Debbie Schultz, of Friendswood, TX, was one of the first caregivers to apply for benefits from VA in May. Her son, Steven Schultz, USMC (ret.), was injured by an IED in Fallujah in 2005. She told the House VA Subcommittee on Health that she and her and her husband, who had a 15-year old son and an 18-year-old daughter, were preparing to become empty-nesters. Instead, they became Steven’s primary caregivers.

Their son suffers from the effects of a severe TBI and profound weakness on the left side of his body. He also has difficulty understanding people and being understood. Debbie Schultz, a special-education teacher, left the work force to stay at home with Steven. She applied for caregiver assistance on May 9.

In her testimony, Schultz gave VA credit for streamlining the application system. Between May and July, she was approved for the program and had already received her first stipend check. “But VA must make sure that its decisions are fair and appropriate, and not just fast,” Schultz said. 

“There are flaws in the rules VA published in early May,” she said. “The stipend is a good example of this. For many families whose finances are tight, the stipend is very important. But it’s clear to me that the rules determining the stipend need work. I know a veteran who suffered the same injuries as Steven, but made a better recovery physically. Though he has far fewer physical limitations, he still has PTSD and TBI. But his family only gets a stipend that amounts to 10 hours a week.”

VA’s methodology for determining how many hours of care was needed scored her son appropriately high because he had both physical and cognitive issues. If his physical problems had been absent, he would have scored lower, Schultz said.

“The fallacy in this methodology is that a veteran with TBI whose extreme lack of judgment, for example, makes him a safety risk is not just a safety risk for 10 hours a week,” she noted. “Something is badly wrong with the methodology that determines a veteran who is a safety risk, whether for suicidality or is a danger to others, needs only 10 or 25 hours of care a week.”

Schultz said, based on her stipend check, it appears she was qualified for the near maximum 40 hours, but that is not enough.

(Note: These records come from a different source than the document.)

(** ** Only the public internet *)

(** An IPv4 address outside every range that is refused, and an IPv6 one. *)
Definition public4 (a b c d : Z) : Prop :=
  a ≠ 10 /\ a ≠ 127 /\ ~ (a = 172 /\ 16 <= b <= 31) /\ ~ (a = 192 /\ b = 168) /\ ~ (a = 169 /\ b = 254) /\
  ~ (224 <= a <= 239) /\ ~ (a = 0 /\ b = 0 /\ c = 0 /\ d = 0) /\ ~ (a = 100 /\ 64 <= b <= 127).
Definition public6 (ip : list Z) : Prop :=
  ip ≠ replicate 15 0 ++ [1] /\ ip ≠ replicate 16 0 /\ octet_of ip 0 ≠ 252 /\ octet_of ip 0 ≠ 253 /\ octet_of ip 0 ≠ 255 /\
  ~ (octet_of ip 0 = 254 /\ 128 <= octet_of ip 1 <= 191).

Lemma bytes_all (P : Z -> bool) b : forallb P (seqZ 0 256) = true -> 0 <= b <= 255 -> P b = true.
Proof. intros H Hb. rewrite forallb_forall in H. apply H, list_elem_of_In, elem_of_seqZ. lia. Qed.

Lemma mask_240 b v : 0 <= b <= 255 -> 0 <= v <= 15 -> Z.land b 240 = 16 * v <-> 16 * v <= b <= 16 * v + 15.
Proof.
  intros Hb Hv. assert (Z.land b 240 = 16 * (b / 16)) as ->; [|Z.to_euclidean_division_equations; lia].
  apply Z.eqb_eq. apply (bytes_all (fun b => Z.land b 240 =? 16 * (b / 16))); [vm_compute; reflexivity | done].
Qed.
Lemma mask_254 b : 0 <= b <= 255 -> Z.land b 254 = 252 <-> b = 252 \/ b = 253.
Proof.
  intros Hb. assert (Z.land b 254 = 2 * (b / 2)) as ->; [|Z.to_euclidean_division_equations; lia].
  apply Z.eqb_eq. apply (bytes_all (fun b => Z.land b 254 =? 2 * (b / 2))); [vm_compute; reflexivity | done].
Qed.
Lemma mask_192 b : 0 <= b <= 255 -> Z.land b 192 = 128 <-> 128 <= b <= 191.
Proof.
  intros Hb. assert (Z.land b 192 = 64 * (b / 64)) as ->; [|Z.to_euclidean_division_equations; lia].
  apply Z.eqb_eq. apply (bytes_all (fun b => Z.land b 192 =? 64 * (b / 64))); [vm_compute; reflexivity | done].
Qed.

Definition octets (ip : list Z) : Prop := Forall (fun o => 0 <= o <= 255) ip.

Lemma octets_nth ip i : octets ip -> 0 <= octet_of ip i <= 255.
Proof.
  intros H. unfold octet_of. destruct (nth_in_or_default i ip 0) as [Hin| ->]; [|lia].
  unfold octets in H. rewrite Forall_forall in H. apply H. by apply list_elem_of_In.
Qed.

Lemma To4_mapped v4 : To4 (mapped ++ v4) = Some v4.
Proof. unfold To4. rewrite bool_decide_eq_true_2; reflexivity. Qed.

Lemma unblocked_public4 a b c d : octets [a; b; c; d] -> IsBlockedIP (mapped ++ [a; b; c; d]) = false -> public4 a b c d.
Proof.
  intros Ho H. pose proof (octets_nth _ 0 Ho) as H0. pose proof (octets_nth _ 1 Ho) as H1. cbn in H0, H1.
  unfold IsBlockedIP, IsLoopback, IsPrivate, IsLinkLocalUnicast, IsLinkLocalMulticast, IsInterfaceLocalMulticast, IsMulticast, IsUnspecified in H.
  rewrite !To4_mapped in H. unfold octet_of in H. cbn [nth] in H. rewrite !orb_false_iff in H.
  destruct H as ((((((((_ & Hl) & Hp) & Hll) & _) & _) & Hm) & Hu) & Hc). unfold public4.
  apply Z.eqb_neq in Hm. change 224 with (16 * 14) in Hm. rewrite mask_240 in Hm by lia.
  assert (~ (a = 172 /\ 16 <= b <= 31)) as H172.
  { intros [-> Hb]. assert (Z.land b 240 = 16) as Hb16 by (apply (mask_240 b 1); lia). destruct Hp as ((_ & Hp') & _). by rewrite Hb16 in Hp'. }
  destruct Hu as [_ Hu]. apply bool_decide_eq_false in Hu. split_and!; try lia.
  intros (-> & -> & -> & ->). by apply Hu.
Qed.

Lemma unblocked_public6 ip : octets ip -> To4 ip = None -> IsBlockedIP ip = false -> public6 ip.
Proof.
  intros Ho Hn H. pose proof (octets_nth _ 0 Ho) as H0. pose proof (octets_nth _ 1 Ho) as H1.
  unfold IsBlockedIP, IsLoopback, IsPrivate, IsLinkLocalUnicast, IsLinkLocalMulticast, IsInterfaceLocalMulticast, IsMulticast, IsUnspecified in H.
  rewrite Hn in H. rewrite !orb_false_iff in H. destruct H as ((((((((_ & Hl) & Hp) & Hll) & _) & _) & Hm) & Hu) & _).
  apply bool_decide_eq_false in Hl. destruct Hu as [Hu _]. apply bool_decide_eq_false in Hu.
  fold (octet_of ip 0) in Hp, Hll. fold (octet_of ip 1) in Hll. apply Z.eqb_neq in Hp. rewrite mask_254 in Hp by done. apply Z.eqb_neq in Hm.
  unfold public6. split_and!; try done; try (intros E; apply Hp; lia).
  intros [E Hb]. apply mask_192 in Hb; [|done]. by rewrite E, Hb in Hll.
Qed.

Section public.

Context `{Network}.

(** Dialled after a resolution none of whose addresses is blocked. *)
Definition checked (ip : list Z) : Prop :=
  exists moment host ips, LookupIPAddr moment host = Some ips /\ ip ∈ ips /\ Forall (fun ip => IsBlockedIP ip = false) ips.

Lemma DialContext_checked moment address ip : DialContext moment address = inr ip -> checked ip.
Proof.
  unfold DialContext. destruct (SplitHostPort address) as [[host port]|]; [|done].
  destruct (LookupIPAddr moment host) as [[|i ips]|] eqn:E; [done| |done].
  destruct (existsb IsBlockedIP (i :: ips)) eqn:B; [done|]. intros [= <-]. exists moment, host, (i :: ips). split; [done|]. split; [by left|].
  apply Forall_forall. intros j Hj. destruct (IsBlockedIP j) eqn:Bj; [|done]. exfalso.
  enough (existsb IsBlockedIP (i :: ips) = true) by congruence. apply existsb_exists. exists j. by rewrite <- list_elem_of_In.
Qed.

When her son first returned home, he needed care 24 hours a day, she pointed out.  While her son now sleeps through the night without assistance, she and her family spend much more than 40 hours a week caring for him. Schultz does have some hope that the respite care provided under the new law will bring relief that previous experience with respite care did not. “Prior to this law, nothing was available for this young age veteran who is able to do things but needs help in everything he does. The at-home assistance was not age-appropriate, and it was not reliable. It was set up for a geriatric population,” Schultz said.